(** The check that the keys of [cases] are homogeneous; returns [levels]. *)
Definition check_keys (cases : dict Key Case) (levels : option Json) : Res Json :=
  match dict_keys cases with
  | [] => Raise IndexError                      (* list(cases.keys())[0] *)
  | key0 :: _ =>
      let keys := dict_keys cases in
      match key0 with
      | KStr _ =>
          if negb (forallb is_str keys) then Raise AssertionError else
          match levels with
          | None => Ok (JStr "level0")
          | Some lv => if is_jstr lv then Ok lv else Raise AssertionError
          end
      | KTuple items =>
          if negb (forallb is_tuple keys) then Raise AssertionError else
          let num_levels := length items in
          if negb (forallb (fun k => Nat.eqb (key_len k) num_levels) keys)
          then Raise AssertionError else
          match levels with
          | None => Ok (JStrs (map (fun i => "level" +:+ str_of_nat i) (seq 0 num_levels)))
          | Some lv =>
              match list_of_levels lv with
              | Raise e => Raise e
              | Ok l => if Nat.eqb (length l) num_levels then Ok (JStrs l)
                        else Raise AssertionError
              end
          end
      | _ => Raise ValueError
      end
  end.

========

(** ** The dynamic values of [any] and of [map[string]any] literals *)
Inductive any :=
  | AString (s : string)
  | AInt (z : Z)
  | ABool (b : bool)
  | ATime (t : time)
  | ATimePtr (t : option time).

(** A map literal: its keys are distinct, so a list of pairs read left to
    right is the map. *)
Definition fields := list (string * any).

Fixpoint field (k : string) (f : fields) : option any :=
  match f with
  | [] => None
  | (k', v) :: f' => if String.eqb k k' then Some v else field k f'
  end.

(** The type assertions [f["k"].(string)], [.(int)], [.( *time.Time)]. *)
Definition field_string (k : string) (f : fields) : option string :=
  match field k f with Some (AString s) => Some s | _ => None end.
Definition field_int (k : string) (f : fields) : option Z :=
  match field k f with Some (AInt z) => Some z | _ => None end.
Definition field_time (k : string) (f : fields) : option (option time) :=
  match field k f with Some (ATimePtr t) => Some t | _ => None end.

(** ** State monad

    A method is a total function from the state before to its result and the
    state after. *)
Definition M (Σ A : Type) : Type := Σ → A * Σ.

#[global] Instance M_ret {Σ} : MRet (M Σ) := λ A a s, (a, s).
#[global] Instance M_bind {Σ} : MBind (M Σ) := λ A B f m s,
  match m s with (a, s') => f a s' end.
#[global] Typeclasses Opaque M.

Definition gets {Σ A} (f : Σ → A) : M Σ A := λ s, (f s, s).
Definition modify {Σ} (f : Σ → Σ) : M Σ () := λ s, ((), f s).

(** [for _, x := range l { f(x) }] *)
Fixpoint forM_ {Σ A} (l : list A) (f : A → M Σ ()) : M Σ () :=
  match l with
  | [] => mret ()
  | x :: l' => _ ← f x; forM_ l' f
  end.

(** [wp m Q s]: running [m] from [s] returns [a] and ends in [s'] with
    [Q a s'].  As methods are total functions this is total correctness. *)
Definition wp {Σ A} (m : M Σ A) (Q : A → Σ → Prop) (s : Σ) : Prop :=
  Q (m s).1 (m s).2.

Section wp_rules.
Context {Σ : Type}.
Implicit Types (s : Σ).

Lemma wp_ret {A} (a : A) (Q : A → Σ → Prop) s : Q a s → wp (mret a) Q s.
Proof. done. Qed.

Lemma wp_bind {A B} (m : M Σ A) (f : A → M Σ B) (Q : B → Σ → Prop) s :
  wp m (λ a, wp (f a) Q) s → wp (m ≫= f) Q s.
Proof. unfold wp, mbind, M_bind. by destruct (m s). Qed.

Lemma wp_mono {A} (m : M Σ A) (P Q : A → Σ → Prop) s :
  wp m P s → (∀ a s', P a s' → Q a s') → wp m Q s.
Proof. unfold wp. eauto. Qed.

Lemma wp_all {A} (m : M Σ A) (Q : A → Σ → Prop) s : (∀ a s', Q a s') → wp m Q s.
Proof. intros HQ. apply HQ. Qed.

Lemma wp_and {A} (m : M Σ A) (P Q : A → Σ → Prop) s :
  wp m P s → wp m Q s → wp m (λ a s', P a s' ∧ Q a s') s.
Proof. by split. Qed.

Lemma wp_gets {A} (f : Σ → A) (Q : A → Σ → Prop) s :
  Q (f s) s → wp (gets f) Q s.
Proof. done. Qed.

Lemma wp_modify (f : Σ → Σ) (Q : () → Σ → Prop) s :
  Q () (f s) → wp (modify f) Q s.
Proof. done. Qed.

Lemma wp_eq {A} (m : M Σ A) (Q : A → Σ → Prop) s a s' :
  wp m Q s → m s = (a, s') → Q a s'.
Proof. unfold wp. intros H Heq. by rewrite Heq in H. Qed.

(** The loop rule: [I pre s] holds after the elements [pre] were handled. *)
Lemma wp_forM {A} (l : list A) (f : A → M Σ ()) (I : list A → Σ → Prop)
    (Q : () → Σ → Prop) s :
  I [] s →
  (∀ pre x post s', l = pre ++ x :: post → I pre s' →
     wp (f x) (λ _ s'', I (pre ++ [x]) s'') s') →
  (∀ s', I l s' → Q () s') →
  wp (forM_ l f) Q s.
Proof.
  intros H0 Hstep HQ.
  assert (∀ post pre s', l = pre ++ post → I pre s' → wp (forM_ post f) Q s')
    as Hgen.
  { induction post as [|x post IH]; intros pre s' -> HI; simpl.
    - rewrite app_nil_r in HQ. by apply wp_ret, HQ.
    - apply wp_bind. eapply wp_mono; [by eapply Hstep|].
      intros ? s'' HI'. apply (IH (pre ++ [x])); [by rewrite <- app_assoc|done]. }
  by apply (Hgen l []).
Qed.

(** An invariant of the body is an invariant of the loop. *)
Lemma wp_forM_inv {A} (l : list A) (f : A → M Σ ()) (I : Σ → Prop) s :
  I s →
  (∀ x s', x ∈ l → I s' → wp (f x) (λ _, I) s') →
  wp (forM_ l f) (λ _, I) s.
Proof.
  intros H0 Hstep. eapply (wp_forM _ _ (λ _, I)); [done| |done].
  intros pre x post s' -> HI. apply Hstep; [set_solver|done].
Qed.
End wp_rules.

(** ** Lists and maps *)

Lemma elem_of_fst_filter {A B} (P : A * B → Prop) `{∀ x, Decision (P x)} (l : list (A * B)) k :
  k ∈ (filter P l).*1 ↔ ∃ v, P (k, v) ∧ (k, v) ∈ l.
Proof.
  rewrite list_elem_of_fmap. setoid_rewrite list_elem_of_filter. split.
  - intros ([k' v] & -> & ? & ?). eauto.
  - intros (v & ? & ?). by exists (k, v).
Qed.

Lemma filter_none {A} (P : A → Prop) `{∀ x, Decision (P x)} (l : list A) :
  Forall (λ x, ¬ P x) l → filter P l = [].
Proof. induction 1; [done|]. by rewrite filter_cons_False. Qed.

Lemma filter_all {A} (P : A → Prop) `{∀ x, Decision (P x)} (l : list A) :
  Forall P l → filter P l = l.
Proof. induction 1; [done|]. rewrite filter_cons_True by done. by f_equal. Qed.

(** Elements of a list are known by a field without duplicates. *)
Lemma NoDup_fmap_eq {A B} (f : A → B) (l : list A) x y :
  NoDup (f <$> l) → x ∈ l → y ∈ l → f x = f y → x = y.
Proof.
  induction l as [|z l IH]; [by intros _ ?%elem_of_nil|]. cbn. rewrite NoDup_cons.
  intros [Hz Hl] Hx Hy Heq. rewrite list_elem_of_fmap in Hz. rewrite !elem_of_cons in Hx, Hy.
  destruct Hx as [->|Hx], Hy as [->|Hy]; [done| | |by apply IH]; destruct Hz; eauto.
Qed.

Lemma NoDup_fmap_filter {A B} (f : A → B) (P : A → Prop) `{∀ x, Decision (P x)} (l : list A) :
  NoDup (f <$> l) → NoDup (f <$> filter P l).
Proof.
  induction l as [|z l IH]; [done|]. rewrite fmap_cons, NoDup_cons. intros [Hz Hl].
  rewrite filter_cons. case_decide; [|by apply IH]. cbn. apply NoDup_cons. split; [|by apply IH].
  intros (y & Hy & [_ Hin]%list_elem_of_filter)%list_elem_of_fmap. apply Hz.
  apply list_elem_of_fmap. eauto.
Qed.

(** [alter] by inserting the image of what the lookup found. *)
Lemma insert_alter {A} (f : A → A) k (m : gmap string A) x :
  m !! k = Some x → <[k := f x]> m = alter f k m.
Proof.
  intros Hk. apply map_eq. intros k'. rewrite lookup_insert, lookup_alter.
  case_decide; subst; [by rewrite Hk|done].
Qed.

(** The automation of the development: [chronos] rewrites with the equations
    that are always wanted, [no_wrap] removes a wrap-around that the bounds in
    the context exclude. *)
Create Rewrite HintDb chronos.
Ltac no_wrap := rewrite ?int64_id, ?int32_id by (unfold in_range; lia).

========

:: What to work on ::
The answer is every line in the data where the word "Some" appears.

:: Response to the exercise ::
          | Some lv => if is_jstr lv then Ok lv else Raise AssertionError
          | Some lv =>
  | (k', v) :: f' => if String.eqb k k' then Some v else field k f'
  match field k f with Some (AString s) => Some s | _ => None end.
  match field k f with Some (AInt z) => Some z | _ => None end.
  match field k f with Some (ATimePtr t) => Some t | _ => None end.
  m !! k = Some x → <[k := f x]> m = alter f k m.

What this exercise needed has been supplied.